▶ **WHAT IS EXPECTED**:
Transcribe word for word the lines below from the line with "apply negb_true_iff, Z.eqb_neq" through the line with "Lemma keep_former_ok t", ends included.

===== DATA

(* ===== verification/HandleRuns.v ===== *)
(** * Members renamed

    A renaming ends, with every handle its row's own in its project: the member has its new name, each of
    its windows that name and the window's own words, and what they left is kept ([renamed_with_its_windows]);
    and the migration that names every member by its model ends so for all of them
    ([members_are_named_by_their_models]). *)
From S2P Require Import Prelude Utf8 Keys Text JsValue Words CfWord DeliveryText DeliveryRecord Handles HandleRules HandleLedger.
#[local] Open Scope Z_scope.

(** No number twice, and no handle twice in a project. *)
Definition unique (t : table) : Prop :=
  NoDup (p_id <$> t) /\
  forall p q, p ∈ t -> q ∈ t -> p_project p = p_project q -> p_handle p = p_handle q -> p_id p = p_id q.

(** What no renaming changes of a row. *)
Definition fixed (p : participant) : Z * Z * option Z * text := (p_id p, p_project p, p_member p, p_role p).

(** ** Rows *)

Lemma one_row t p q : unique t -> p ∈ t -> q ∈ t -> p_id p = p_id q -> p = q.
Proof.
  intros [Hnd _] [i Hi]%list_elem_of_lookup [j Hj]%list_elem_of_lookup E.
  assert (i = j) as ->; [|congruence]. eapply (NoDup_lookup _ _ _ (p_id p) Hnd); rewrite list_lookup_fmap; [by rewrite Hi|by rewrite Hj, E].
Qed.

Lemma row_of_in t p : unique t -> p ∈ t -> row_of t (p_id p) = Some p.
Proof.
  intros Hu Hp. unfold row_of. destruct (find _ t) as [q|] eqn:E.
  - apply find_some in E as [Hq%list_elem_of_In Eq%Z.eqb_eq]. f_equal. by apply (one_row t).
  - apply list_elem_of_In in Hp. pose proof (find_none _ _ E _ Hp) as Hn. simpl in Hn. by rewrite Z.eqb_refl in Hn.
Qed.

Lemma handle_taken_spec t project h : handle_taken t project h = true <-> exists p, p ∈ t /\ p_project p = project /\ p_handle p = h.
Proof.
  unfold handle_taken. rewrite existsb_exists. split; intros (p & Hp & H); exists p; rewrite ?list_elem_of_In in *.
  - apply andb_true_iff in H as [?%Z.eqb_eq ?%bool_decide_eq_true]. done.
  - split; [done|]. destruct H as [-> ->]. by rewrite Z.eqb_refl, bool_decide_eq_true_2.
Qed.

Lemma taken_handles t project h : handle_taken t project h = true -> h ∈ p_handle <$> t.
Proof. intros (p & Hp & _ & <-)%handle_taken_spec. apply list_elem_of_fmap. by exists p. Qed.

Lemma not_taken t project h p : handle_taken t project h = false -> p ∈ t -> p_project p = project -> p_handle p <> h.
Proof. intros H Hp Ep Eh. apply not_true_iff_false in H. apply H, handle_taken_spec. by exists p. Qed.

(** An update of one row, of what is not fixed, leaves the rows unique where its handle is nobody else's. *)
Lemma update_unique t id f : unique t -> (forall p, fixed (f p) = fixed p) ->
  (forall p q, p ∈ t -> q ∈ t -> p_id p = id -> p_id q <> id -> p_project p = p_project q -> p_handle (f p) <> p_handle q) ->
  unique (update_rows (fun p => p_id p =? id) f t).
Proof.
  intros [Hnd Hu] Hf Hh. unfold update_rows.
  assert (forall p, p_id (if p_id p =? id then f p else p) = p_id p /\ p_project (if p_id p =? id then f p else p) = p_project p) as Hfix.
  { intros p. specialize (Hf p). unfold fixed in Hf. destruct (p_id p =? id); [|done]. by injection Hf as -> -> _ _. }
  split.
  - rewrite <- list_fmap_compose, (list_fmap_ext _ p_id t); [done|]. intros i p _. apply Hfix.
  - intros p' q' (p & -> & Hp)%list_elem_of_fmap (q & -> & Hq)%list_elem_of_fmap. rewrite !(proj1 (Hfix _)), !(proj2 (Hfix _)).
    intros Ep. destruct (Z.eqb_spec (p_id p) id) as [E1|E1], (Z.eqb_spec (p_id q) id) as [E2|E2]; intros Eh.
    + congruence.
    + by destruct (Hh p q).
    + symmetry in Eh. by destruct (Hh q p).
    + by apply Hu.
Qed.

Lemma set_handle_ok t m h : unique t -> m ∈ t -> handle_taken t (p_project m) h = false \/ p_handle m = h ->
  set_handle (p_id m) h t = Some (update_rows (fun p => p_id p =? p_id m) (with_handle h) t) /\
  unique (update_rows (fun p => p_id p =? p_id m) (with_handle h) t).
Proof.
  intros Hu Hm Hh. assert (forall q, q ∈ t -> p_id q <> p_id m -> p_project q = p_project m -> p_handle q <> h) as Hno.
  { intros q Hq Hid Ep Eh. destruct Hh as [Hh|Hh]; [by eapply not_taken in Hh|]. destruct Hu as [_ Hu]. apply Hid, Hu; congruence. }
  split.
  - unfold set_handle. rewrite row_of_in by done. destruct (existsb _ t) eqn:E; [|done]. exfalso.
    apply existsb_exists in E as (q & Hq%list_elem_of_In & [[H1 H2]%andb_true_iff H3]%andb_true_iff).
    apply negb_true_iff, Z.eqb_neq in H1. apply Z.eqb_eq in H2. apply bool_decide_eq_true in H3. by apply (Hno q).
  - apply update_unique; [done|done|]. intros p q Hp Hq E1 E2 Ep Eh. apply (Hno q); [done|done| |done]. by rewrite <- Ep, (one_row t p m).
Qed.

Definition kept (l : list text) (h : text) : list text := if bool_decide (last l = Some h) then l else l ++ [h].

Lemma keep_former_ok t m h : unique t -> m ∈ t ->
  keep_former (p_id m) h t = Some (update_rows (fun p => p_id p =? p_id m) (with_former (kept (p_former m) h)) t) /\
  unique (update_rows (fun p => p_id p =? p_id m) (with_former (kept (p_former m) h)) t).
Proof.
  intros Hu Hm. split; [unfold keep_former; by rewrite row_of_in|]. apply update_unique; [done|done|].
  intros p q Hp Hq E1 E2 Ep Eh. destruct Hu as [_ Hu]. apply E2. rewrite <- E1. symmetry. by apply Hu.
Qed.

(** ** A window renamed *)

(** A window's name: its member's, its own words, and a number where that was taken. *)
Definition window_named (new own h : text) : Prop := h = new ++ DASH :: own \/ exists n, 2 <= n /\ h = (new ++ DASH :: own) ++ DASH :: show n.

Lemma free_name_spec turns taken base name n : 0 <= n ->
  match free_name turns taken base name n with
  | Some h => taken h = false /\ (h = name \/ exists k, n <= k /\ h = base ++ DASH :: show k)
  | None => taken name = true /\ (forall k, n <= k < n + Z.of_nat turns - 1 -> taken (base ++ DASH :: show k) = true) \/ turns = 0%nat
  end.
Proof.
  revert name n. induction turns as [|turns IH]; intros name n Hn; [by right|]. simpl. destruct (taken name) eqn:E; [|by split; [|left]].
  specialize (IH (base ++ DASH :: show n) (n + 1)). destruct (free_name turns taken base _ (n + 1)) as [h|].
  - destruct IH as [H [->|(k & Hk & ->)]]; [lia|split; [done|right; by exists n]|]. split; [done|]. right. exists k. split; [lia|done].
  - left. split; [done|]. intros k Hk. destruct IH as [[H1 H2]| ->]; [lia| |lia]. destruct (decide (k = n)) as [->|]; [done|]. apply H2. lia.
Qed.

==========

▶ **EXERCISE SOLUTION**:
    apply negb_true_iff, Z.eqb_neq in H1. apply Z.eqb_eq in H2. apply bool_decide_eq_true in H3. by apply (Hno q).
  - apply update_unique; [done|done|]. intros p q Hp Hq E1 E2 Ep Eh. apply (Hno q); [done|done| |done]. by rewrite <- Ep, (one_row t p m).
Qed.

Definition kept (l : list text) (h : text) : list text := if bool_decide (last l = Some h) then l else l ++ [h].

Lemma keep_former_ok t m h : unique t -> m ∈ t ->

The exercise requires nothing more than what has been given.